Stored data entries
------------------------------------------------------------------------
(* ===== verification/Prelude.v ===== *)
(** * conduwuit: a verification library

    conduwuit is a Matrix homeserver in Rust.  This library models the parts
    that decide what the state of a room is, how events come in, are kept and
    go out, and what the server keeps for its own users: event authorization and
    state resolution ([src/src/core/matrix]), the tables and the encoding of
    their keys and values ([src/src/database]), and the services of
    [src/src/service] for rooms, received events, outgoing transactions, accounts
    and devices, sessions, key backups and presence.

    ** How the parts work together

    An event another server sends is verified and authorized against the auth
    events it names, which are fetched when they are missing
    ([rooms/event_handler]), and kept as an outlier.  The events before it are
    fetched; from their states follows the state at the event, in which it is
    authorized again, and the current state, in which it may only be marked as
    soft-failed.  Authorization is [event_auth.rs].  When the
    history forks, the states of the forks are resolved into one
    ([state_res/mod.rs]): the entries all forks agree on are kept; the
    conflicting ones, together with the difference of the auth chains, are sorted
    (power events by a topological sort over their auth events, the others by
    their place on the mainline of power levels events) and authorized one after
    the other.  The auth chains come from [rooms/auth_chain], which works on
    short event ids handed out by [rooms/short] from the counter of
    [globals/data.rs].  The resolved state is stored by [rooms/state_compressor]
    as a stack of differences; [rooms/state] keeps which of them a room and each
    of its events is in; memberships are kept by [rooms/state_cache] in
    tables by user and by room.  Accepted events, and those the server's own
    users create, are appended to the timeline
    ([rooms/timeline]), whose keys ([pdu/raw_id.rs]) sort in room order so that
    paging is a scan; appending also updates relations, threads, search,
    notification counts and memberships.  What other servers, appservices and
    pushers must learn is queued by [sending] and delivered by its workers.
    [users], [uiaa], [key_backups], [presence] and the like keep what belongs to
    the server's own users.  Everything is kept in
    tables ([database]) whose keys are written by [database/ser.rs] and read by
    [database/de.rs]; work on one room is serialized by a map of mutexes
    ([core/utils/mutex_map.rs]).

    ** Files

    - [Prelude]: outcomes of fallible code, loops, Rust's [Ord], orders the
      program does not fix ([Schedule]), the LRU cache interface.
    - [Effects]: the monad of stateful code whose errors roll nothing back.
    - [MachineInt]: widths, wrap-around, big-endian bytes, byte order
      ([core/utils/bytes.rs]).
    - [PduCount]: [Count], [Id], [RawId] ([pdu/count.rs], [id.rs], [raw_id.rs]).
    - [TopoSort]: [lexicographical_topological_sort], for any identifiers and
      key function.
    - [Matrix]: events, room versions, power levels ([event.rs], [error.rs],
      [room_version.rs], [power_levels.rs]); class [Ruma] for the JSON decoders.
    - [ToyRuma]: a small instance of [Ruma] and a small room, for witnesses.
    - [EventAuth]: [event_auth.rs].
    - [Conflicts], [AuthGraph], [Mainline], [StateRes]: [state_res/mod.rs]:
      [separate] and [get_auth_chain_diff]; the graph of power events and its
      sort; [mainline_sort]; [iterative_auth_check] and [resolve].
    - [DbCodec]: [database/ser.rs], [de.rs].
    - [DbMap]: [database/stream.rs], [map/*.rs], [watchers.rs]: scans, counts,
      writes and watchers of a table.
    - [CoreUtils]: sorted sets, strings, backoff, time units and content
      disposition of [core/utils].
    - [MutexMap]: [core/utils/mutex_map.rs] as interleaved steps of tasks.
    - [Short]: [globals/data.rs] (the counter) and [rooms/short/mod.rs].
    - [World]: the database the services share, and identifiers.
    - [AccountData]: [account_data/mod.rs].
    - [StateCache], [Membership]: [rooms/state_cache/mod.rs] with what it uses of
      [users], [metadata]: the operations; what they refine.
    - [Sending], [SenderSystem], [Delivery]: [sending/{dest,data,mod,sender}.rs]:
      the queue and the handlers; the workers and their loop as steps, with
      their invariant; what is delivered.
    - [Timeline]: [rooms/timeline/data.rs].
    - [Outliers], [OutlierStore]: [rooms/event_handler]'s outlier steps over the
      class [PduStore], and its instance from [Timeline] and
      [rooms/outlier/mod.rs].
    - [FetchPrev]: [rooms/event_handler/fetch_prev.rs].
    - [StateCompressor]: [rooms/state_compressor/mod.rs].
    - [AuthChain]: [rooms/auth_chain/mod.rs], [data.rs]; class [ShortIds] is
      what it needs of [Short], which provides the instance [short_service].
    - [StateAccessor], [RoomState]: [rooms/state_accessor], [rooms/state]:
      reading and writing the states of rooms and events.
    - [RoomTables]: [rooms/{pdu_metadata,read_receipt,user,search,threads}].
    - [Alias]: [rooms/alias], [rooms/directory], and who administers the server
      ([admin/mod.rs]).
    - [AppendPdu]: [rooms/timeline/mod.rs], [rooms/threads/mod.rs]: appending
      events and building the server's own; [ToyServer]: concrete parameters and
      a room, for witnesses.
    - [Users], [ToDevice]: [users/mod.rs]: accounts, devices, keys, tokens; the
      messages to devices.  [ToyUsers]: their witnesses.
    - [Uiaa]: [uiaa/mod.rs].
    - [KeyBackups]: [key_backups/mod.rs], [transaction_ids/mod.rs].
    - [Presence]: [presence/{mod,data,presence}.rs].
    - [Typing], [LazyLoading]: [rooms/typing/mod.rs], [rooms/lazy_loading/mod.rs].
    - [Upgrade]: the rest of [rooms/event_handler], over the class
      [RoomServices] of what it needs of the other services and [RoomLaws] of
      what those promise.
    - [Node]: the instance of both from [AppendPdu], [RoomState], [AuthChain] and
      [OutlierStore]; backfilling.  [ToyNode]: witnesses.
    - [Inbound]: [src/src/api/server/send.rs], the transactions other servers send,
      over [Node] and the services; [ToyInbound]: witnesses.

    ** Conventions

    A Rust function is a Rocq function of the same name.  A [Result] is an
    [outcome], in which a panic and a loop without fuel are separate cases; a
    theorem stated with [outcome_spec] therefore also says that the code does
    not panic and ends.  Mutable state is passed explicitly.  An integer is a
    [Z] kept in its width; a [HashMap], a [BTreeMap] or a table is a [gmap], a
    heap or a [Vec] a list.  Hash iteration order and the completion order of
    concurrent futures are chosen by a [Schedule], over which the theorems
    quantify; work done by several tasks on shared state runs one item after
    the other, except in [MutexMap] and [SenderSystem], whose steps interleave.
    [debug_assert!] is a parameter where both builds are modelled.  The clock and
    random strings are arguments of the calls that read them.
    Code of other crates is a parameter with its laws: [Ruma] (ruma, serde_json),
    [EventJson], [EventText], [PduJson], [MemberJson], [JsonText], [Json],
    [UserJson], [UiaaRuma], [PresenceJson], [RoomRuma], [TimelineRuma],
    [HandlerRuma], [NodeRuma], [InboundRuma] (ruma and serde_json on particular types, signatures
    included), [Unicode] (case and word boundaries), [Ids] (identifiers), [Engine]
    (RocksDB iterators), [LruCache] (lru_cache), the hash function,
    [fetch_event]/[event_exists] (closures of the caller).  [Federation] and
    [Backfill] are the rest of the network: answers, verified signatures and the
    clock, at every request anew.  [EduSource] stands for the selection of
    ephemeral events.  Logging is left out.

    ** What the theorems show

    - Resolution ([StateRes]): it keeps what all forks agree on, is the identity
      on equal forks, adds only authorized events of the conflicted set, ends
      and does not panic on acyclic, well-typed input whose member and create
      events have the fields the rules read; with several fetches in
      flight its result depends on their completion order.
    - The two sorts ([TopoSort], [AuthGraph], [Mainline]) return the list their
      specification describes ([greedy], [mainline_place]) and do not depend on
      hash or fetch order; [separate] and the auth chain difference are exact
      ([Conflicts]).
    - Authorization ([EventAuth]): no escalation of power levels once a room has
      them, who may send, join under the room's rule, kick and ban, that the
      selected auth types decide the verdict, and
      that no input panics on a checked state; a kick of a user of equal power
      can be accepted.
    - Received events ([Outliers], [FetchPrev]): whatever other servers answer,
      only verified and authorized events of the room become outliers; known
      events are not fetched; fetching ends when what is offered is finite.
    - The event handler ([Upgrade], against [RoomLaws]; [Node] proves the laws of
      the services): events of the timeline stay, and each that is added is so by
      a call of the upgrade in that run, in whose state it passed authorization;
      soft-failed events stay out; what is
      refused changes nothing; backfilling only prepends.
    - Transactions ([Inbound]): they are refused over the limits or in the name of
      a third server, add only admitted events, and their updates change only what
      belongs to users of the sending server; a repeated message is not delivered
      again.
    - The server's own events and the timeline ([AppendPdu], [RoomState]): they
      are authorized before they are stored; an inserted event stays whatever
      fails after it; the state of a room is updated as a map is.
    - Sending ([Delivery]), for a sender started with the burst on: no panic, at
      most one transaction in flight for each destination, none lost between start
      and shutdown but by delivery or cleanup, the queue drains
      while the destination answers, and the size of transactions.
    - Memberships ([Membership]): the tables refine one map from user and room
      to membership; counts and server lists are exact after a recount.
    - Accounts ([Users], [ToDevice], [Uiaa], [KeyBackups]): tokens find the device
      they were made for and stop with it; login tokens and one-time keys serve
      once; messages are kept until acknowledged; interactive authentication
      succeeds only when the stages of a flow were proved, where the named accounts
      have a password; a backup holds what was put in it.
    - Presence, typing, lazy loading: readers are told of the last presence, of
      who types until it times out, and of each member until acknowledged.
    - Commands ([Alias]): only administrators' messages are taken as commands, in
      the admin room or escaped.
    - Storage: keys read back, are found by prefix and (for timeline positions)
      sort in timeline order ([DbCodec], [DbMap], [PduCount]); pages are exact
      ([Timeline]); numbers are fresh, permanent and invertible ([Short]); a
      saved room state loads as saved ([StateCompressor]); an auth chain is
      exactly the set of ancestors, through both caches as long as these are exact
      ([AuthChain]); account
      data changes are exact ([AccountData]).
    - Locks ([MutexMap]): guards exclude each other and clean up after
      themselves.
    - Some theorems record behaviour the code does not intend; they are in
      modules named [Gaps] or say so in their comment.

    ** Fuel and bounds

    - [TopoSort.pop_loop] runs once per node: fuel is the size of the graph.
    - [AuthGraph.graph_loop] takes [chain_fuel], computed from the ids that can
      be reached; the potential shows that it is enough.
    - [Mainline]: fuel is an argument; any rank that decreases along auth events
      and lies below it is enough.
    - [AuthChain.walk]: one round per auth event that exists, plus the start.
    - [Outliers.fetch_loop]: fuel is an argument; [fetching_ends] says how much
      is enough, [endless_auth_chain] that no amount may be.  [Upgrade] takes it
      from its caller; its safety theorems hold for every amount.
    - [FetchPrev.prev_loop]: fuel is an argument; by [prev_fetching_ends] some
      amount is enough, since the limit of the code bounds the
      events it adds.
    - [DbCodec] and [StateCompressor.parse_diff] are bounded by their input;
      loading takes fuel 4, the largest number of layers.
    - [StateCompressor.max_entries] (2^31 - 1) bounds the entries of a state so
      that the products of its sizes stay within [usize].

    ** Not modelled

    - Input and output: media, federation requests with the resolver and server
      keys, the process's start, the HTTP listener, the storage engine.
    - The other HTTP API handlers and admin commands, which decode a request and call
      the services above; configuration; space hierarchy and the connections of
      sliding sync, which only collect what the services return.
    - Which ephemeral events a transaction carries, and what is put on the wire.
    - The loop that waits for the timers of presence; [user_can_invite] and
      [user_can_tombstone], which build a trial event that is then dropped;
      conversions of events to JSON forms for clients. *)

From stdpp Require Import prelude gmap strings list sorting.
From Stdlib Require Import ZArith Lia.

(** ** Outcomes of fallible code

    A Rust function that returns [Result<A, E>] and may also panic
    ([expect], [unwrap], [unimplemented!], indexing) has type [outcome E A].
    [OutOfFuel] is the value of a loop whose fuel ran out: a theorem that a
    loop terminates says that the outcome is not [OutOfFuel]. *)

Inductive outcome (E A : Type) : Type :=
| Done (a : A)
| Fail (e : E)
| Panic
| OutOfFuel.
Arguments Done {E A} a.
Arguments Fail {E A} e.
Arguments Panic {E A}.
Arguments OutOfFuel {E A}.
------------------------------------------------------------------------
* [What needs to be done]
The required answer is the exact run of lines above starting at the line with "- [ToyRuma]: a" and ending at the line with "- [MutexMap]: [core/utils/mutex_map.rs]", with both ends present.

* [Answer section]
    - [ToyRuma]: a small instance of [Ruma] and a small room, for witnesses.
    - [EventAuth]: [event_auth.rs].
    - [Conflicts], [AuthGraph], [Mainline], [StateRes]: [state_res/mod.rs]:
      [separate] and [get_auth_chain_diff]; the graph of power events and its
      sort; [mainline_sort]; [iterative_auth_check] and [resolve].
    - [DbCodec]: [database/ser.rs], [de.rs].
    - [DbMap]: [database/stream.rs], [map/*.rs], [watchers.rs]: scans, counts,
      writes and watchers of a table.
    - [CoreUtils]: sorted sets, strings, backoff, time units and content
      disposition of [core/utils].
    - [MutexMap]: [core/utils/mutex_map.rs] as interleaved steps of tasks.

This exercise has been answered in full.